Çünkü dogma; belli bir konuda insanlar tarafından ileri sürülen bir görüşün sorgulanamaz bir
gerçek olarak kabul edilmesidir. Dogmalarda insanlar veya belirli kurumlar tarafından
belirlenen düşünce ve kabullerin başka insanlara dayatılması söz konusudur. Oysa İslam inanç
esasları insan ürünü değil, vahiy kaynaklıdır. İnanan insanlar baskı ve zorlama altında
olmaksızın dine gönülden bağlanırlar.
✓ Aklı ve iradesi sağlıklı işleyen her insan İslam inanç esaslarını kavramak ve kabul etmek için
kimsenin aracılığına ihtiyaç duymaz.

✓ İslam inanç esaslarının benimsenmesinde kişilerin hür iradeleri ve tercihleri gerekir. Baskı ve
zorlama ile bir kimsenin mümin olması İslam’ın özüne aykırıdır.

Taklidi iman: Atalarımızdan ve çevremizden gördüğümüz araştırmadan kabul ettiğimiz inanma


biçimidir. Bir nevi kişinin İslam toplumunda doğup büyümüş olmasının tabii sonucu olarak oluşan
imandır. İslam ulemasının çoğunluğunun görüşüne göre bu tür bir iman geçerlidir.

Tahkiki iman: Araştırmaya ve sorgulamaya dayalı iman çeşididir. İmanı, akli ve dini delillerle
güçlendirerek, “taklit” seviyesinden “tahkik” seviyesine çıkarmak gerekir.

İcmali iman: İnanılacak şeylere toplu olarak inanmaktır.
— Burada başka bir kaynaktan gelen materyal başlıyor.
(* ===== verification/RunbookIssues.v ===== *)
(** * Issues of a working copy: which to show, and where they belong (soc/runbooks/editor/draft.ts)

    Two parts of a definition are the same text when they are the same value: [JSON.stringify] is one to one on
    the values a definition holds. The editor's strings are of bytes, as in Runbook. *)

From S2P Require Import Prelude JsMap Runbook RunbookSpec RunbookEdits.
From Stdlib Require Import Ascii.

Record RunbookIssue := mkEditorIssue { ri_path : string; ri_code : string; ri_message : string }.
#[export] Instance RunbookIssue_eq_dec : EqDecision RunbookIssue.
Proof. solve_decision. Defined.

(** ** Where an issue belongs *)
Record PlacedIssue := mkPlaced { pi_issue : RunbookIssue; pi_stepId : option string; pi_field : string }.

Fixpoint after_prefix (prefix s : string) : option string :=
  match prefix, s with
  | EmptyString, _ => Some s
  | String c p, String c' s' => if Ascii.eqb c c' then after_prefix p s' else None
  | _, _ => None
  end.

Definition digit_value (c : ascii) : option N := let n := N_of_ascii c in if ((48 <=? n) && (n <=? 57))%N then Some (n - 48)%N else None.

(** [(\d+)]: the number, and what follows; [seen] once there is a digit. *)
Fixpoint path_digits (seen : bool) (acc : N) (s : string) : option (N * string) :=
  match s with
  | String c s' => match digit_value c with Some v => path_digits true (10 * acc + v)%N s' | None => if seen then Some (acc, s) else None end
  | EmptyString => if seen then Some (acc, s) else None
  end.

(** The bytes of the line and paragraph separators, U+2028 and U+2029 *)
Definition separator (l : list ascii) : bool :=
  match l with
  | a :: b :: c :: _ => Ascii.eqb a "226"%char && Ascii.eqb b "128"%char && (Ascii.eqb c "168"%char || Ascii.eqb c "169"%char)
  | _ => false
  end.
(** [.] takes no line terminator. *)
Fixpoint one_line_of (l : list ascii) : bool :=
  match l with
  | [] => true
  | c :: l' => negb (Ascii.eqb c "010"%char) && negb (Ascii.eqb c "013"%char) && negb (separator l) && one_line_of l'
  end.
Definition one_line (s : string) : bool := one_line_of (chars s).

(** [steps[n]], alone or with a dot and a field: the index and the field *)
Definition STEP_PATH (path : string) : option (N * option string) :=
  s ← after_prefix "steps[" path; '(i, s) ← path_digits false 0 s; s ← after_prefix "]" s;
  match s with
  | EmptyString => Some (i, None)
  | String c s' => if Ascii.eqb c "."%char && one_line s' then Some (i, Some s') else None
  end.

Definition place_issue (validated : option RunbookDefinition) (issue : RunbookIssue) : PlacedIssue :=
  match STEP_PATH (ri_path issue), validated with
  | Some (i, field), Some d => mkPlaced issue (rs_id <$> (if (i <? N.of_nat (length (rd_steps d)))%N then rd_steps d !! N.to_nat i else None)) (default "" field)
  | _, _ => mkPlaced issue None (ri_path issue)
  end.
Definition placeIssues (issues : list RunbookIssue) (validated : option RunbookDefinition) : list PlacedIssue := place_issue validated <$> issues.

(** ** Fields left *)

(** [field.split(/[.[]/)[0]] *)
Fixpoint before_mark (field : string) : string :=
  match field with
  | String c f => if Ascii.eqb c "."%char || Ascii.eqb c "["%char then EmptyString else String c (before_mark f)
  | EmptyString => EmptyString
  end.
Definition head_of (field : string) : string := if String.eqb (before_mark field) "" then field else before_mark field.

Definition fieldKey (stepId : option string) (field : string) : string :=
  match stepId with
  | Some id => if String.eqb id "" then "header:" +:+ head_of field else "step:" +:+ id +:+ ":" +:+ head_of field
  | None => "header:" +:+ head_of field
  end.

Definition visibleIssues (placed : list PlacedIssue) (gated attempted : bool) (touched : list string) : list PlacedIssue :=
  if negb gated || attempted then placed else filter (λ p, fieldKey (pi_stepId p) (pi_field p) ∈ touched) placed.

(** ** The part of a definition an issue is about *)
Inductive Member :=
  | MString (v : option string) | MNumber (v : option Z) | MBoolean (v : bool) | MPhase (v : PhaseId) | MKind (v : StepKind) | MRule (v : StepEvidenceRule)
  | MLookup (v : option LookupTemplate) | MOptions (v : list DecisionOption) | MApplies (v : AppliesWhen) | MStrings (v : list string)
  | MPhases (v : list PhaseId) | MSteps (v : list RunbookStep).

(** A name that is no member, also an inherited one, reads alike in every definition: [None]. *)
Inductive Slice := Missing | WholeStep (s : RunbookStep) | OneMember (m : option Member).
#[export] Instance Slice_eq_dec : EqDecision Slice.
Proof. assert (EqDecision Member) by solve_decision. solve_decision. Defined.

Definition step_members (s : RunbookStep) : list (string * Member) :=
  [("id", MString (Some (rs_id s))); ("phase", MPhase (rs_phase s)); ("kind", MKind (rs_kind s)); ("title", MString (Some (rs_title s)));
   ("instructions", MString (Some (rs_instructions s))); ("focus", MString (rs_focus s)); ("escalate_if", MString (rs_escalate_if s));
   ("benign_if", MString (rs_benign_if s)); ("required", MBoolean (rs_required s)); ("evidence", MRule (rs_evidence s));
   ("owner_role", MString (rs_owner_role s)); ("approval_role", MString (rs_approval_role s)); ("target_minutes", MNumber (rs_target_minutes s));
   ("lookup", MLookup (rs_lookup s)); ("options", MOptions (rs_options s)); ("react", MString (rs_react s)); ("d3fend", MString (rs_d3fend s))].

Definition header_members (d : RunbookDefinition) : list (string * Member) :=
  [("id", MString (Some (rd_id d))); ("title", MString (Some (rd_title d))); ("summary", MString (Some (rd_summary d))); ("use_when", MString (Some (rd_use_when d)));
   ("prerequisites", MString (Some (rd_prerequisites d))); ("applies_when", MApplies (rd_applies_when d)); ("priority", MNumber (Some (rd_priority d)));
   ("mitre", MStrings (rd_mitre d)); ("phases", MPhases (rd_phases d)); ("steps", MSteps (rd_steps d)); ("retrieval_queries", MStrings (rd_retrieval_queries d));
   ("owner", MString (rd_owner d)); ("review_every_days", MNumber (Some (rd_review_every_days d))); ("references", MStrings (rd_references d))].

Definition step_slice (head : string) (s : RunbookStep) : Slice := if String.eqb head "" then WholeStep s else OneMember (jm_get (step_members s) head).

(** An empty step id is none. *)
Definition on_step (p : PlacedIssue) : option string := id ← pi_stepId p; if String.eqb id "" then None else Some id.

Definition issueSlice (d : RunbookDefinition) (p : PlacedIssue) : Slice :=
  let head := head_of (pi_field p) in
  match on_step p with
  | Some id => match find_step id (rd_steps d) with Some s => step_slice head s | None => Missing end
  | None =>
      let path := ri_path (pi_issue p) in
      if bool_decide (is_Some (STEP_PATH path)) || String.eqb path "steps" || bool_decide (is_Some (after_prefix "steps[" path))
      then OneMember (Some (MSteps (rd_steps d)))
      else OneMember (jm_get (header_members d) head)
  end.

(** The same object holds the same values, so the test of identity changes nothing. *)
Definition currentIssues (placed : list PlacedIssue) (validated working : option RunbookDefinition) : list PlacedIssue :=
  match validated, working with
  | Some v, Some w => filter (λ p, issueSlice v p = issueSlice w p) placed
  | _, _ => placed
  end.

(** ** Two lists as one *)
Definition issue_key (i : RunbookIssue) : string := ri_path i +:+ String "000"%char (ri_code i +:+ String "000"%char (ri_message i)).

Definition mergeIssues (first second : list RunbookIssue) : list RunbookIssue :=
  (foldl (λ '(seen, out) i, if decide (issue_key i ∈ seen) then (seen, out) else (issue_key i :: seen, out ++ [i])) ([], []) (first ++ second)).2.

(** Each id once, in the order of the issues *)
Definition stepsWithIssues (issues : list PlacedIssue) : list string :=
  foldl (λ l id, if decide (id ∈ l) then l else l ++ [id]) [] (omap on_step issues).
Allah’ın elçisini tasdik etmek, getirdiği
hükümleri de tasdik etmek demektir. İnanılacak şeyler ayrı ayrı söylenmediğinden dolayı bu imana
icmâlî (toptan) iman denmektedir.

ÖRN: Kelime-i şehadet

Tafsili İman: İnanılacak şeylere bütün detaylarıyla geniş bir şekilde inanmak. tafsîlî iman ile
müslümanın imanı yücelir, olgunlaşır, sağlam temeller üzerine oturur. Bir insanın, Allah'ı ve O'ndan
geleni gönülden tasdik ettikten sonra, Hz. Peygamber'in açıkladığı buyruk ve yasakları bütünüyle, farzı
farz, haramı haram bilerek öğrenmesi, kabullenmesi ve uygulaması gerekir.